ENTRIES SHOWN:
(* ===== verification/KyberPoly.v ===== *)
(** Polynomials and vectors of Kyber, [utils/kyber/src]: poly.rs, polyvec.rs and the noise of cbd.rs.
    A [Poly] is its 256 coefficients, a [Polyvec] three of them, byte arrays are lists. *)

From S2P Require Import Prelude KyberArith KyberNtt.

(** params.rs *)
Definition K : nat := 3.
Definition ETA1 : nat := 2.
Definition ETA2 : nat := 2.
Definition SYMBYTES : nat := 32.
Definition POLYBYTES : nat := 384.
Definition POLYVECBYTES : nat := K * POLYBYTES.
Definition POLYCOMPRESSEDBYTES : nat := 128.
Definition POLYVECCOMPRESSEDBYTES : nat := K * 320.

Notation as_u16 := (wrap 16).
Notation as_u8 := (wrap 8).

(* [u + ((u >> 15) & Q)]: the representative from 0 of a residue around 0 *)
Definition lift (u : Z) : outcome Z := c16 (u + Z.land (Z.shiftr u 15) Q).

Module poly.
Definition compress_coeff (u : Z) : outcome Z :=
  try! u := lift u in
  try! s := cu16 (as_u16 (Z.shiftl (as_u16 u) 4) + Q / 2) in
  Done (as_u8 (Z.land (s / Q) 15)).
(* two nibbles a byte *)
Fixpoint nibbles (l : list Z) : list Z :=
  match l with a :: b :: l => Z.lor a (as_u8 (Z.shiftl b 4)) :: nibbles l | _ => [] end.
Definition compress (input : list Z) : outcome bytes :=
  try! us := each compress_coeff input in Done (nibbles us).

Definition decompress_coeff (u : Z) : outcome Z :=
  try! p := cu16 (u * Q) in try! s := cu16 (p + 8) in Done (i16 (Z.shiftr s 4)).
Definition decompress (input : bytes) : outcome (list Z) :=
  each decompress_coeff (flat_map (λ b, [Z.land b 15; Z.shiftr b 4]) input).

Fixpoint to_bytes (input : list Z) : outcome bytes :=
  match input with
  | t0 :: t1 :: input =>
      try! t0 := lift t0 in
      try! t1 := lift t1 in
      try! out := to_bytes input in
      Done (map as_u8 [t0; Z.lor (Z.shiftr t0 8) (i16 (Z.shiftl t1 4)); Z.shiftr t1 4] ++ out)
  | _ => Done []
  end.
Fixpoint from_bytes (input : bytes) : list Z :=
  match input with
  | t0 :: t1 :: t2 :: input =>
      map (λ u, i16 (Z.land u 4095))
        [Z.lor t0 (Z.shiftl (Z.land t1 15) 8); Z.lor (Z.shiftr t1 4) (Z.shiftl t2 4)] ++ from_bytes input
  | _ => []
  end.

Definition from_msg (input : bytes) : list Z :=
  flat_map (λ b, map (λ i, Z.land (- Z.land (Z.shiftr b i) 1) (i16 ((Q + 1) / 2))) (seqZ 0 8)) input.

(* one bit of the message, and eight of them *)
Definition msg_bit (t : Z) : outcome Z :=
  try! t := lift t in
  try! s := c16 (i16 (Z.shiftl t 1) + Q / 2) in
  Done (Z.land (Z.quot s Q) 1).
Fixpoint pack_bits (i : Z) (l : list Z) : Z :=
  match l with [] => 0 | b :: l => Z.lor (as_u8 (Z.shiftl b i)) (pack_bits (i + 1) l) end.
Fixpoint to_msg_loop (n : nat) (bits : list Z) : bytes :=
  match n with O => [] | S n => pack_bits 0 (take 8 bits) :: to_msg_loop n (drop 8 bits) end.
Definition to_msg (input : list Z) : outcome bytes :=
  try! bits := each msg_bit input in Done (to_msg_loop SYMBYTES bits).

Definition reduce (inout : list Z) : outcome (list Z) := each barrett_reduce inout.
Definition ntt (inout : list Z) : outcome (list Z) := try! l := KyberNtt.ntt inout in reduce l.
Definition invntt_tomont (inout : list Z) : outcome (list Z) := invntt inout.

(* two pairs for each of the zetas from the 64th *)
Fixpoint basemul_loop (zetas a b : list Z) : outcome (list Z) :=
  match zetas, a, b with
  | zeta :: zetas, a0 :: a1 :: a2 :: a3 :: a, b0 :: b1 :: b2 :: b3 :: b =>
      try! (r0, r1) := basemul (a0, a1) (b0, b1) zeta in
      try! nz := c16 (- zeta) in
      try! (r2, r3) := basemul (a2, a3) (b2, b3) nz in
      try! rest := basemul_loop zetas a b in
      Done (r0 :: r1 :: r2 :: r3 :: rest)
  | _, _, _ => Done []
  end.
Definition basemul_montgomery (a b : list Z) : outcome (list Z) := basemul_loop (drop 64 ZETAS) a b.

Definition tomont (inout : list Z) : outcome (list Z) :=
  let f := Z.shiftl 1 32 mod Q in
  each (λ r, try! p := c32 (r * i32 f) in montgomery_reduce p) inout.

Definition add (a b : list Z) : outcome (list Z) := each2 (λ x y, c16 (x + y)) a b.
Definition sub (a b : list Z) : outcome (list Z) := each2 (λ x y, c16 (x - y)) a b.
End poly.

(** cbd.rs: coefficients from -2 to 2, each the difference of two pairs of random bits. *)
Definition cbd_chunk (t : Z) : list Z :=
  let d := Z.land t 0x55555555 + Z.land (Z.shiftr t 1) 0x55555555 in
  map (λ i, i16 (Z.land (Z.shiftr d (4 * i)) 3) - i16 (Z.land (Z.shiftr d (4 * i + 2)) 3)) (seqZ 0 8).
Fixpoint cbd2 (buf : bytes) : list Z :=
  match buf with
  | b0 :: b1 :: b2 :: b3 :: buf =>
      cbd_chunk (b0 + b1 * 2 ^ 8 + b2 * 2 ^ 16 + b3 * 2 ^ 24) ++ cbd2 buf
  | _ => []
  end.
Definition eta1 (buf : bytes) : list Z := cbd2 buf.
Definition eta2 (buf : bytes) : list Z := cbd2 buf.

Module polyvec.
Definition compress_coeff (u : Z) : outcome Z :=
  try! u := lift u in
  try! s := checked 0 (2 ^ 32) (wrap 32 (Z.shiftl (wrap 32 u) 10) + Q / 2) in
  Done (Z.land (s / Q) 1023).
(* five bytes for four coefficients *)
Fixpoint pack10 (l : list Z) : bytes :=
  match l with
  | t0 :: t1 :: t2 :: t3 :: l =>
      map as_u8 [t0; Z.lor (Z.shiftr t0 8) (Z.shiftl t1 2); Z.lor (Z.shiftr t1 6) (Z.shiftl t2 4);
                 Z.lor (Z.shiftr t2 4) (Z.shiftl t3 6); Z.shiftr t3 2] ++ pack10 l
  | _ => []
  end.
Definition compress (input : list (list Z)) : outcome bytes :=
  try! us := each compress_coeff (concat input) in Done (pack10 us).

PROMPT: Copy out each line of the entries above that holds "shiftl".

SOLUTION TO THIS EXERCISE:
  try! s := cu16 (as_u16 (Z.shiftl (as_u16 u) 4) + Q / 2) in
  match l with a :: b :: l => Z.lor a (as_u8 (Z.shiftl b 4)) :: nibbles l | _ => [] end.
      Done (map as_u8 [t0; Z.lor (Z.shiftr t0 8) (i16 (Z.shiftl t1 4)); Z.shiftr t1 4] ++ out)
        [Z.lor t0 (Z.shiftl (Z.land t1 15) 8); Z.lor (Z.shiftr t1 4) (Z.shiftl t2 4)] ++ from_bytes input
  try! s := c16 (i16 (Z.shiftl t 1) + Q / 2) in
  match l with [] => 0 | b :: l => Z.lor (as_u8 (Z.shiftl b i)) (pack_bits (i + 1) l) end.
  let f := Z.shiftl 1 32 mod Q in
  try! s := checked 0 (2 ^ 32) (wrap 32 (Z.shiftl (wrap 32 u) 10) + Q / 2) in
      map as_u8 [t0; Z.lor (Z.shiftr t0 8) (Z.shiftl t1 2); Z.lor (Z.shiftr t1 6) (Z.shiftl t2 4);
                 Z.lor (Z.shiftr t2 4) (Z.shiftl t3 6); Z.shiftr t3 2] ++ pack10 l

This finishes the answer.